DPRD HSS Dorong SOPD Prioritaskan Program Penciptaan Lapangan Kerja di APBD 2027

Banjar Update71 Dilihat

BANJARUPDATE.COM, HSS – DPRD Kabupaten Hulu Sungai Selatan (HSS) meminta seluruh Satuan Organisasi Perangkat Daerah (SOPD) memprioritaskan program yang mampu membuka peluang usaha dan menciptakan lapangan kerja dalam penyusunan Rencana Kerja dan Anggaran (RKA) Tahun 2027.

Dorongan tersebut disampaikan Anggota Komisi I DPRD HSS, Muhlis Ridhani, saat rapat kerja pra Kebijakan Umum Anggaran (KUA) dan Prioritas Plafon Anggaran Sementara (PPAS) APBD 2027, Senin (11/5/2026).
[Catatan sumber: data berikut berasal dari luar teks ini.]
(** The source calls [sort_values] with the default [kind="quicksort"],
    for which pandas promises a sorted rearrangement of the rows and no
    more (only "mergesort" and "stable" are documented as stable).  A
    [SortKind] is any sorting function with that contract; the callbacks
    are parametrised by it. *)
Record SortKind : Type := {
  sort_values : (RiskRecord → num) → bool → list RiskRecord → list RiskRecord;
  sort_values_perm : ∀ key ascending l, sort_values key ascending l ≡ₚ l;
  sort_values_sorted : ∀ key ascending l,
    StronglySorted (by_key key ascending) (sort_values key ascending l)
}.

(** Insertion of a row in front of the first row that may follow it. *)
Fixpoint insert_by (R : relation RiskRecord) `{!RelDecision R}
    (r : RiskRecord) (l : list RiskRecord) : list RiskRecord :=
  match l with
  | [] => [r]
  | s :: l' => if decide (R r s) then r :: s :: l' else s :: insert_by R r l'
  end.

(** An insertion sort run on a rearrangement [pre] of the rows. *)
Definition insertion_kind (pre : list RiskRecord → list RiskRecord)
    (pre_perm : ∀ l, pre l ≡ₚ l) : SortKind.
Proof.
  assert (Hins : ∀ key ascending r t,
    insert_by (by_key key ascending) r t ≡ₚ r :: t).
  { intros key ascending r t. induction t as [|s t IHt]; simpl; [done|].
    case_decide; [done|]. rewrite IHt. apply Permutation_swap. }
  refine {| sort_values key ascending l :=
              foldr (insert_by (by_key key ascending)) [] (pre l) |}.
  - intros key ascending l. transitivity (pre l); [|apply pre_perm].
    induction (pre l) as [|r l' IH]; simpl; [done|].
    rewrite Hins. by constructor.
  - intros key ascending l.
    induction (pre l) as [|r l' IH]; simpl; [constructor|].
    induction IH as [|s t Ht IHt Hs]; simpl.
    + repeat constructor.
    + case_decide as Hrs.
      * constructor; [by constructor|]. constructor; [done|].
        eapply Forall_impl; [exact Hs|]. intros u Hu. by etrans.
      * constructor; [exact IHt|]. rewrite Hins. constructor; [|done].
        by destruct (total (by_key key ascending) r s).
Defined.

(** The stable kind: rows of equal key keep their order. *)
Definition stable_kind : SortKind := insertion_kind id (λ l, reflexivity l).

(** A kind that meets the contract and returns rows of equal key in the
    opposite order. *)
Definition reversing_kind : SortKind := insertion_kind reverse reverse_Permutation.

(** ** [top_companies] *)

Definition top_companies (K : SortKind) (wide : list RiskRecord)
    (y : label) (n : nat) : list string :=
  let dfy := sort_values K composite false (filter (λ r, year r = y) wide) in
  company <$> take n dfy.

(** ** Themes and figures *)

Definition RED : string := "#C25759".
Definition BLUE : string := "#599CB4".

Record Theme : Type := { background : string; text : string }.

(** [theme_colors['dark'] if is_dark else theme_colors['light']] *)
Definition theme_colors (is_dark : bool) : Theme :=
  if is_dark then {| background := "#2E2E2E"; text := "white" |}
  else {| background := "white"; text := "black" |}.

(** [str(year)] and [str(company)] inside the f-strings of the titles. *)
Definition str_label (y : label) : string :=
  match y with
  | LInt z => pretty z
  | LStr s => s
  end.

Definition str_opt (c : option string) : string := default "None" c.

(** One bar handed to [px.bar]: the row's company on the y axis, the
    metric on the x axis, its colour group and colour, and its text. *)
Record BarMark : Type := {
  bar_y : string;
  bar_x : num;
  bar_group : string;
  bar_color : string;
  bar_text : num
}.

Inductive Trace : Type :=
| Scatterpolar (r : list num) (theta : list string) (name : option string)
    (line_color fillcolor : string)
| Bar (marks : list BarMark)
| Imshow (z : list (list num)) (y_labels : list string).

(** The arguments of [update_layout].  [tickfont_color] is the colour of
    the radial axis ticks, set by the radar only. *)
Record Layout : Type := {
  title : string;
  paper_bgcolor : string;
  font_color : string;
  tickfont_color : option string
}.

(** A chart specification; [go.Figure()] is [empty_figure]. *)
Record Figure : Type := {
  data : list Trace;
  layout : option Layout
}.

Definition empty_figure : Figure := {| data := []; layout := None |}.

(** ** The options cascade *)

Record DropdownOption (V : Type) : Type := {
  opt_label : string;
  opt_value : V
}.
Arguments opt_label {V} _.
Arguments opt_value {V} _.

Definition same_option (s : string) : DropdownOption string :=
  {| opt_label := s; opt_value := s |}.

(** The six outputs of [_options_by_year], in the order of the source. *)
Record YearOutputs : Type := {
  company_options : list (DropdownOption string);
  company_value : option string;
  industry_options : list (DropdownOption string);
  industry_value : option string;
  compare_options : list (DropdownOption string);
  compare_value : list string
}.

Definition _options_by_year (K : SortKind) (wide : list RiskRecord)
    (y : label) : YearOutputs :=
  let dfy := filter (λ r, year r = y) wide in
  let opts := same_option <$> unique (company <$> dfy) in
  match dfy with
  | [] =>
      {| company_options := []; company_value := None;
         industry_options := []; industry_value := None;
         compare_options := []; compare_value := [] |}
  | _ :: _ =>
      let default_company := company <$> head (sort_values K composite false dfy) in
      let default_compare := top_companies K wide y (8 `min` length dfy) in
      let industry_opts := same_option <$> unique (industry <$> dfy) in
      {| company_options := opts; company_value := default_company;
         industry_options := industry_opts; industry_value := None;
         compare_options := opts; compare_value := default_compare |}
  end.

(** ** Radar *)

Definition _radar (wide : list RiskRecord) (y : label)
    (company_sel : option string) (is_dark : bool) : Figure :=
  let theme := theme_colors is_dark in
  let text_color := text theme in
  let bg_color := background theme in
  let dfy := filter (λ r, year r = y ∧ Some (company r) = company_sel) wide in
  let r := match dfy with
           | [] => replicate (length CATS) (Some 0%Q)
           | row :: _ => cats_of row
           end in
  let theta := ((cat_name <$> CATS) ++ take 1 (cat_name <$> CATS))%list in
  let rv := (r ++ take 1 r)%list in
  {| data := [Scatterpolar rv theta company_sel RED "rgba(194,87,89,0.20)"];
     layout := Some {| title := str_opt company_sel ++ " 风险画像（" ++ str_label y ++ "）";
                       paper_bgcolor := bg_color;
                       font_color := text_color;
                       tickfont_color := Some text_color |} |}.

(** ** Bars *)

(** The comparison metric: the composite or one of the categories. *)
Inductive Metric : Type :=
| Composite
| Category (c : Cat).

Definition metric_name (m : Metric) : string :=
  match m with
  | Composite => "综合"
  | Category c => cat_name c
  end.

Definition metric_value (m : Metric) (r : RiskRecord) : num :=
  match m with
  | Composite => composite r
  | Category c => cat_value c r
  end.

(** [numpy.rint]: to the nearest integer, halves to the even one. *)
Definition rint (q : Q) : Z :=
  let f := Qfloor q in
  match (q - inject_Z f ?= 1 # 2)%Q with
  | Lt => f
  | Gt => (f + 1)%Z
  | Eq => if Z.even f then f else (f + 1)%Z
  end.

(** [Series.round(2)]: scale by 100, round, scale back; NaN stays NaN. *)
Definition round2 (x : num) : num :=
  (λ q, inject_Z (rint (q * 100)) / 100)%Q <$> x.

(** [dfy[metric] >= 0]: false on NaN. *)
Definition nonneg (x : num) : bool :=
  match x with
  | Some q => Qle_bool 0 q
  | None => false
  end.

Definition bar_of (m : Metric) (row : RiskRecord) : BarMark :=
  let positive := nonneg (metric_value m row) in
  {| bar_y := company row;
     bar_x := metric_value m row;
     bar_group := if positive then "正" else "负";
     bar_color := if positive then RED else BLUE;
     bar_text := round2 (metric_value m row) |}.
Menurut Muhlis, pemerintah daerah perlu lebih serius menghadirkan program pemberdayaan ekonomi yang dapat membantu masyarakat memperoleh pekerjaan atau memulai usaha mandiri. Langkah itu dinilai penting untuk menekan angka pengangguran di Kabupaten HSS.

“Kami melihat program-program yang berfokus pada pembukaan peluang usaha bagi masyarakat yang belum memiliki pekerjaan masih sangat minim. Ini perlu menjadi perhatian bersama,” ujar Muhlis.

Ia menilai penyusunan program kerja SOPD harus selaras dengan visi dan misi kepala daerah, terutama dalam upaya meningkatkan kesejahteraan masyarakat melalui penguatan ekonomi kerakyatan.

Salah satu langkah yang didorong DPRD adalah memperbanyak pelatihan keterampilan dan kewirausahaan bagi masyarakat. Dengan bekal keterampilan yang memadai, warga diharapkan mampu membuka usaha sendiri dan menciptakan sumber pendapatan baru.

“Pelatihan keterampilan harus diperluas agar masyarakat memiliki kemampuan untuk berwirausaha dan menciptakan peluang kerja secara mandiri,” tegasnya.

Selain menyoroti sektor ketenagakerjaan, Muhlis juga meminta pemerintah daerah memberikan perhatian lebih pada sektor pertanian. Menurutnya, sektor tersebut memiliki peran strategis dalam mendukung program swasembada pangan yang dicanangkan pemerintah pusat.

DPRD mendorong peningkatan anggaran untuk berbagai kebutuhan pertanian, seperti program cetak sawah, pembangunan jalan usaha tani, penyediaan pupuk, hingga pengadaan alat dan mesin pertanian (alsintan).

“Kami berharap pengelolaan anggaran dapat dilakukan secara tepat sasaran, sehingga sejalan dengan visi-misi bupati serta mendukung program strategis pemerintah pusat,” pungkasnya.